Exercise aim
Each record must be printed exactly as given.

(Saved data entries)
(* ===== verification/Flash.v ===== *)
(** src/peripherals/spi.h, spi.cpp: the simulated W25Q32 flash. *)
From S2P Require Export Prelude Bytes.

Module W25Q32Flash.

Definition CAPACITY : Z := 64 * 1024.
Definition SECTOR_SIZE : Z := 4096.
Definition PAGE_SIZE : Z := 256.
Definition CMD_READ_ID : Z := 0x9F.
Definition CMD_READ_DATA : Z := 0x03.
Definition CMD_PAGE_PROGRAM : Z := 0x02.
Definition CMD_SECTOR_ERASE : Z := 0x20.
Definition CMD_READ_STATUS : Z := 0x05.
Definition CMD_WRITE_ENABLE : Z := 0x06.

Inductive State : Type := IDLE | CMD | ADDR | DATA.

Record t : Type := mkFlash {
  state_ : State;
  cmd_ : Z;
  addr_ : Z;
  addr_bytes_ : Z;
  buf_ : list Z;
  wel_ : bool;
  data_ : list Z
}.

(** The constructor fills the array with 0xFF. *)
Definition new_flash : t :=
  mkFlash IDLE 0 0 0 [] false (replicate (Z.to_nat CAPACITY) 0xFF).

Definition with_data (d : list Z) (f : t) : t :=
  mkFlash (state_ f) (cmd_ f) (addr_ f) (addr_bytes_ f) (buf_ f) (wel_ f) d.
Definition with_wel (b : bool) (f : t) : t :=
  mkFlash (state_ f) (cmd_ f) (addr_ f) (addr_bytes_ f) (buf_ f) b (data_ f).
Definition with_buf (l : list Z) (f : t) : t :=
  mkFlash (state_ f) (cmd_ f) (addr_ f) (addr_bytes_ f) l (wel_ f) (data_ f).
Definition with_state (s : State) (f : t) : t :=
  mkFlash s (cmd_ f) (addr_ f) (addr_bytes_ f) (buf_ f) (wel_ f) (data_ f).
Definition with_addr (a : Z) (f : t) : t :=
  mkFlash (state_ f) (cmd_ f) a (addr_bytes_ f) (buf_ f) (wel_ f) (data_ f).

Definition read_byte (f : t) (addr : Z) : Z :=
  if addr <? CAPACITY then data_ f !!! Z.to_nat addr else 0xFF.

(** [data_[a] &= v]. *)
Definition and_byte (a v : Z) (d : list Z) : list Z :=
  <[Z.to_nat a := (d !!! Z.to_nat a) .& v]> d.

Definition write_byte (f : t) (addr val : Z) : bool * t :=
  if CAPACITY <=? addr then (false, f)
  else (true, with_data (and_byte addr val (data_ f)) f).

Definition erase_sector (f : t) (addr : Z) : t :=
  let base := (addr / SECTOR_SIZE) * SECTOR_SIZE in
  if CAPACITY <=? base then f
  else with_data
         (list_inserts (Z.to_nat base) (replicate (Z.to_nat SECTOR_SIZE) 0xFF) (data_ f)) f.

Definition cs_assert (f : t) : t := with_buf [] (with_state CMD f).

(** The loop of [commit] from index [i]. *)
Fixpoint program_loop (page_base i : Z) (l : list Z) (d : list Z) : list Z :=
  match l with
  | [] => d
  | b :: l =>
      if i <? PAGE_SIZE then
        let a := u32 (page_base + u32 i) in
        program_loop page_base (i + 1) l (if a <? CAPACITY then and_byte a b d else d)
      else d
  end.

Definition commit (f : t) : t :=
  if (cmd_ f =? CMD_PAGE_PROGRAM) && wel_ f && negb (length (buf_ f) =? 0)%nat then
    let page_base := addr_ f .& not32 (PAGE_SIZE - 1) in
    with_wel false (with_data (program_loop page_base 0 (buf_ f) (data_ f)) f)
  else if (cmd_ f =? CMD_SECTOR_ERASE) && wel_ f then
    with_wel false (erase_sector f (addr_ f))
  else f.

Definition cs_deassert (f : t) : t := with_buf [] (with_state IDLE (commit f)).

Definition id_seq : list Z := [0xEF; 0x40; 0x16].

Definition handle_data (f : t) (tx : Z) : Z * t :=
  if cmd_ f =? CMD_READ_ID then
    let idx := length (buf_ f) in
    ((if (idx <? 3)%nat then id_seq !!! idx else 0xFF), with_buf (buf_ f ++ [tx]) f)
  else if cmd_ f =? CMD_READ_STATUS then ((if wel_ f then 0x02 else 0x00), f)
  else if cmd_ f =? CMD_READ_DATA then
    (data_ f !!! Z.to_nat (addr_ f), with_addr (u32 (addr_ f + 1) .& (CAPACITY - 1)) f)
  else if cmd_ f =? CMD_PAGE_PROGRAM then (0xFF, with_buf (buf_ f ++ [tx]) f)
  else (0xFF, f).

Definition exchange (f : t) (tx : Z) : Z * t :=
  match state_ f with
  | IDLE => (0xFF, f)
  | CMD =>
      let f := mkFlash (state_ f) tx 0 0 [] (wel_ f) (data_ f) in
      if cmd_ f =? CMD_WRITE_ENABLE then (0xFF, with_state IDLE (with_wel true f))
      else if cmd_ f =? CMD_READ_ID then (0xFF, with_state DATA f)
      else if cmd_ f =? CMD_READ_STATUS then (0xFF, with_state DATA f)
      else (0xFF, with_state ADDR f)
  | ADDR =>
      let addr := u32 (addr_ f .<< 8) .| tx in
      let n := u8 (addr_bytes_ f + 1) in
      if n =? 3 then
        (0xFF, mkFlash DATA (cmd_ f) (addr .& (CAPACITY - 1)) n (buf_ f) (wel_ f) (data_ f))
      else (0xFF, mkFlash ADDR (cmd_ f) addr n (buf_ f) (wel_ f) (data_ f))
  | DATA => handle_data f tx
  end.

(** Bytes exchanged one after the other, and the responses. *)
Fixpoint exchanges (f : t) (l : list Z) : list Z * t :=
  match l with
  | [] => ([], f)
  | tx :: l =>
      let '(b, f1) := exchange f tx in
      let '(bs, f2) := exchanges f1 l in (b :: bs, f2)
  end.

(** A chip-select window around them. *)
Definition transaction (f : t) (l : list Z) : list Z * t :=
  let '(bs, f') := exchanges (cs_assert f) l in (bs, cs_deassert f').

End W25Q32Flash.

Response to this task
(* ===== verification/Flash.v ===== *)
(** src/peripherals/spi.h, spi.cpp: the simulated W25Q32 flash. *)
From S2P Require Export Prelude Bytes.

Module W25Q32Flash.

Definition CAPACITY : Z := 64 * 1024.
Definition SECTOR_SIZE : Z := 4096.
Definition PAGE_SIZE : Z := 256.
Definition CMD_READ_ID : Z := 0x9F.
Definition CMD_READ_DATA : Z := 0x03.
Definition CMD_PAGE_PROGRAM : Z := 0x02.
Definition CMD_SECTOR_ERASE : Z := 0x20.
Definition CMD_READ_STATUS : Z := 0x05.
Definition CMD_WRITE_ENABLE : Z := 0x06.

Inductive State : Type := IDLE | CMD | ADDR | DATA.

Record t : Type := mkFlash {
  state_ : State;
  cmd_ : Z;
  addr_ : Z;
  addr_bytes_ : Z;
  buf_ : list Z;
  wel_ : bool;
  data_ : list Z
}.

(** The constructor fills the array with 0xFF. *)
Definition new_flash : t :=
  mkFlash IDLE 0 0 0 [] false (replicate (Z.to_nat CAPACITY) 0xFF).

Definition with_data (d : list Z) (f : t) : t :=
  mkFlash (state_ f) (cmd_ f) (addr_ f) (addr_bytes_ f) (buf_ f) (wel_ f) d.
Definition with_wel (b : bool) (f : t) : t :=
  mkFlash (state_ f) (cmd_ f) (addr_ f) (addr_bytes_ f) (buf_ f) b (data_ f).
Definition with_buf (l : list Z) (f : t) : t :=
  mkFlash (state_ f) (cmd_ f) (addr_ f) (addr_bytes_ f) l (wel_ f) (data_ f).
Definition with_state (s : State) (f : t) : t :=
  mkFlash s (cmd_ f) (addr_ f) (addr_bytes_ f) (buf_ f) (wel_ f) (data_ f).
Definition with_addr (a : Z) (f : t) : t :=
  mkFlash (state_ f) (cmd_ f) a (addr_bytes_ f) (buf_ f) (wel_ f) (data_ f).

Definition read_byte (f : t) (addr : Z) : Z :=
  if addr <? CAPACITY then data_ f !!! Z.to_nat addr else 0xFF.

(** [data_[a] &= v]. *)
Definition and_byte (a v : Z) (d : list Z) : list Z :=
  <[Z.to_nat a := (d !!! Z.to_nat a) .& v]> d.

Definition write_byte (f : t) (addr val : Z) : bool * t :=
  if CAPACITY <=? addr then (false, f)
  else (true, with_data (and_byte addr val (data_ f)) f).

Definition erase_sector (f : t) (addr : Z) : t :=
  let base := (addr / SECTOR_SIZE) * SECTOR_SIZE in
  if CAPACITY <=? base then f
  else with_data
         (list_inserts (Z.to_nat base) (replicate (Z.to_nat SECTOR_SIZE) 0xFF) (data_ f)) f.

Definition cs_assert (f : t) : t := with_buf [] (with_state CMD f).

(** The loop of [commit] from index [i]. *)
Fixpoint program_loop (page_base i : Z) (l : list Z) (d : list Z) : list Z :=
  match l with
  | [] => d
  | b :: l =>
      if i <? PAGE_SIZE then
        let a := u32 (page_base + u32 i) in
        program_loop page_base (i + 1) l (if a <? CAPACITY then and_byte a b d else d)
      else d
  end.

Definition commit (f : t) : t :=
  if (cmd_ f =? CMD_PAGE_PROGRAM) && wel_ f && negb (length (buf_ f) =? 0)%nat then
    let page_base := addr_ f .& not32 (PAGE_SIZE - 1) in
    with_wel false (with_data (program_loop page_base 0 (buf_ f) (data_ f)) f)
  else if (cmd_ f =? CMD_SECTOR_ERASE) && wel_ f then
    with_wel false (erase_sector f (addr_ f))
  else f.

Definition cs_deassert (f : t) : t := with_buf [] (with_state IDLE (commit f)).

Definition id_seq : list Z := [0xEF; 0x40; 0x16].

Definition handle_data (f : t) (tx : Z) : Z * t :=
  if cmd_ f =? CMD_READ_ID then
    let idx := length (buf_ f) in
    ((if (idx <? 3)%nat then id_seq !!! idx else 0xFF), with_buf (buf_ f ++ [tx]) f)
  else if cmd_ f =? CMD_READ_STATUS then ((if wel_ f then 0x02 else 0x00), f)
  else if cmd_ f =? CMD_READ_DATA then
    (data_ f !!! Z.to_nat (addr_ f), with_addr (u32 (addr_ f + 1) .& (CAPACITY - 1)) f)
  else if cmd_ f =? CMD_PAGE_PROGRAM then (0xFF, with_buf (buf_ f ++ [tx]) f)
  else (0xFF, f).

Definition exchange (f : t) (tx : Z) : Z * t :=
  match state_ f with
  | IDLE => (0xFF, f)
  | CMD =>
      let f := mkFlash (state_ f) tx 0 0 [] (wel_ f) (data_ f) in
      if cmd_ f =? CMD_WRITE_ENABLE then (0xFF, with_state IDLE (with_wel true f))
      else if cmd_ f =? CMD_READ_ID then (0xFF, with_state DATA f)
      else if cmd_ f =? CMD_READ_STATUS then (0xFF, with_state DATA f)
      else (0xFF, with_state ADDR f)
  | ADDR =>
      let addr := u32 (addr_ f .<< 8) .| tx in
      let n := u8 (addr_bytes_ f + 1) in
      if n =? 3 then
        (0xFF, mkFlash DATA (cmd_ f) (addr .& (CAPACITY - 1)) n (buf_ f) (wel_ f) (data_ f))
      else (0xFF, mkFlash ADDR (cmd_ f) addr n (buf_ f) (wel_ f) (data_ f))
  | DATA => handle_data f tx
  end.

(** Bytes exchanged one after the other, and the responses. *)
Fixpoint exchanges (f : t) (l : list Z) : list Z * t :=
  match l with
  | [] => ([], f)
  | tx :: l =>
      let '(b, f1) := exchange f tx in
      let '(bs, f2) := exchanges f1 l in (b :: bs, f2)
  end.

(** A chip-select window around them. *)
Definition transaction (f : t) (l : list Z) : list Z * t :=
  let '(bs, f') := exchanges (cs_assert f) l in (bs, cs_deassert f').

End W25Q32Flash.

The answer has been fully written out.